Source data
(** C6: The history of a schema bundle is never lost.  Over any series of runs of the
    compiler on one output, with any descriptors and flags, each of which may fail at any
    system call, be killed at any moment or lose power, what the output holds still
    parses, to a bundle with every dataset that was there and every stable id and name ever
    recorded for it. *)
Theorem history_survives path c c' b : rtc (attempt path) c c' -> stored c b -> exists b', stored c' b' /\ bundleExtends b b'.
Proof.
  intros Hr. revert b. induction Hr as [c|c c1 c' Ha _ IH]; intros b Hb; [by exists b|].
  destruct (attempt_extends _ _ _ _ Ha Hb) as (b1&Hb1&He). destruct (IH b1 Hb1) as (b'&Hb'&He'). exists b'. split; [done|]. by etransitivity.
Qed.
End History.

(** ** SQL for a whole bundle *)

#[local] Existing Instance SchemaTool.dataset_le_dec.

Section Sql.
Context `{Arrow.ArrowRuntime} `{Projection.IcebergRuntime} `{ToolRuntime}.
(** [float(v)]; [None] is the [TypeError] or [ValueError]. *)
Definition py_float (v : value) : option Q :=
  match v with
  | VStr s => float_of_str s
  | _ => num_of v
  end.

(** Path of a slot document from the three substituted values. *)
Definition slot_path (counsellor_id date_key time : value) : slot_key :=
  (py_str counsellor_id, py_str date_key, py_str time).

(* ------------------------------------------------------------------ *)
(** *** PATCH /api/counsellor/appointments/<id>/start *)

Definition counsellor_start_appointment (appointment_id : string) (data : doc)
    : world -> response * world :=
  handler (
    up <- db_ready;;
    if negb up then ret (error 500 "Database not available") else
    let counsellor_id := dget data "counsellorId" in
    if negb (truthy counsellor_id) then ret (error 400 "counsellorId is required") else
    snap <- get_doc appointments_tbl appointment_id;;
    match snap with
    | None => ret (error 404 "Not found")
    | Some appt =>
        if negb (py_eqb (dget appt "counsellorId") counsellor_id)
        then ret (error 403 "Not your appointment") else
        t <- now;;
        update_doc appointments_tbl appointment_id
          {[ "status" := VStr "in_progress"; "updatedAt" := VTime t ]};;;
        ret (jsonify JSuccess)
    end).

(* ------------------------------------------------------------------ *)
(** *** Student contact details read off an appointment *)

(** [appt.get('studentId') or appt.get('userId')] *)
Definition student_id_of (appt : doc) : value :=
  py_or (dget appt "studentId") (dget appt "userId").

(** [appt.get('studentEmail') or appt.get('email') or ''] *)
Definition student_email_of (appt : doc) : value :=
  py_or (py_or (dget appt "studentEmail") (dget appt "email")) (VStr "").

(** The look-up in [users] when the appointment carries no email: returns
    the email and name to use.  Any failure in it is caught and leaves
    both as they were. *)
Definition lookup_user_email (student_id student_email student_name : value)
    : M (value * value) :=
  up <- db_ready;;
  if negb (truthy student_email) && up && truthy student_id then
    try_except
      (usnap <- match student_id with
                | VStr uid => get_doc users_tbl uid
                | _ => raise
                end;;
       match usnap with
       | Some u =>
           let email := dget_or u "email" (VStr "") in
           if negb (truthy student_name)
           then ret (email, py_or (py_or (dget u "name") (dget u "displayName")) (VStr ""))
           else ret (email, student_name)
       | None => ret (student_email, student_name)
       end)
      (ret (student_email, student_name))
  else ret (student_email, student_name).
(** * Water-level visualizer: the client-side time-series cache

    A shallow embedding of the cache wrapper (IndexedDBCache), the smart
    time-series cache built on it (SmartTimeSeriesCache), the view-mode
    navigation context (ViewModeContext) and the data-loading hook
    (useViewModeData), with the properties of these that the specification
    states.

    Conventions.  A JavaScript number that holds a time value, a count or a
    duration is a [Z]; the statistics that are quotients are doubles
    ([float]), computed as the code computes them.  An asynchronous method is
    embedded by its effect on the store once its promise has resolved, and
    the calls of the cache classes are taken one at a time: each has
    resolved before the next is made.  A rejected IndexedDB request is not
    modelled. *)

From stdpp Require Import gmap strings list fin_maps.
From Stdlib Require Import ZArith QArith Lia Ascii String PrimFloat.

Local Open Scope string_scope.
Local Open Scope Z_scope.

(** ** IndexedDBCache: the key-value wrapper with a time-to-live *)

(** [s.includes(sub)]. *)
Fixpoint includes (s sub : string) : bool :=
  String.prefix sub s
  || match s with
     | EmptyString => false
     | String _ rest => includes rest sub
     end.

Module IndexedDBCache.

Section Store.
(** The payload is [any] in the source. *)
Context {D : Type}.

Record CacheEntry : Type := mkCacheEntry {
  key : string;
  data : D;
  timestamp : Z;
  ttl : Z
}.

(** The object store is a map from the entry's [key] (its keyPath) to the
    entry.  [set(key, data, ttl)]: [store.put] of a fresh entry stamped with
    [Date.now()]. *)
Definition set (st : gmap string CacheEntry) (k : string) (d : D) (t : Z)
    (now : Z) : gmap string CacheEntry :=
  <[k := mkCacheEntry k d now t]> st.

(** [delete(key)]. *)
Definition delete (st : gmap string CacheEntry) (k : string)
    : gmap string CacheEntry :=
  base.delete k st.

(** [get(key)]: the payload, or [null] when the key is absent or the entry
    has expired; an expired entry is deleted. *)
Definition get (st : gmap string CacheEntry) (k : string) (now : Z)
    : option D * gmap string CacheEntry :=
  match st !! k with
  | None => (None, st)
  | Some entry =>
      if now >? timestamp entry + ttl entry
      then (None, delete st k)
      else (Some (data entry), st)
  end.

(** [clear()]. *)
Definition clear (st : gmap string CacheEntry) : gmap string CacheEntry := ∅.

(** [getAllKeys()]. *)
Definition getAllKeys (st : gmap string CacheEntry) : list string :=
  (map_to_list st).*1.

(** [size()]: [store.count()]. *)
Definition size (st : gmap string CacheEntry) : Z :=
  Z.of_nat (base.size st).

(** [getByWellNumber(wellNumber)]: the keys that contain the well number are
    read one after the other (which drops the expired ones), and the entries
    with a truthy payload are returned.  [isTruthy] is the truthiness of a
    payload. *)
Variable isTruthy : D -> bool.

Definition getByWellNumber (st : gmap string CacheEntry) (wellNumber : string)
    (now : Z) : list (string * D) * gmap string CacheEntry :=
  let keys := getAllKeys st in
  let wellKeys := List.filter (fun k => includes k wellNumber) keys in
  fold_left
    (fun (acc : list (string * D) * gmap string CacheEntry) k =>
       match get acc.2 k now with
       | (Some d, st') =>
           if isTruthy d then ((acc.1 ++ [(k, d)])%list, st') else (acc.1, st')
       | (None, st') => (acc.1, st')
       end)
    wellKeys ([], st).

(** The keys of the three named kinds of entries. *)
Definition dailyOverviewKey (databaseId wellNumber : string) : string :=
  "daily_overview:" +:+ databaseId +:+ ":" +:+ wellNumber.

Definition wellStatisticsKey (databaseId wellNumber : string) : string :=
  "well_stats:" +:+ databaseId +:+ ":" +:+ wellNumber.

Task item:
If a line comes after the one that contains "recorded for it. *)", leave it out; return every line of the entries up to that point exactly, starting with the first, with that line included.

Completed exercise:
(** C6: The history of a schema bundle is never lost.  Over any series of runs of the
    compiler on one output, with any descriptors and flags, each of which may fail at any
    system call, be killed at any moment or lose power, what the output holds still
    parses, to a bundle with every dataset that was there and every stable id and name ever
    recorded for it. *)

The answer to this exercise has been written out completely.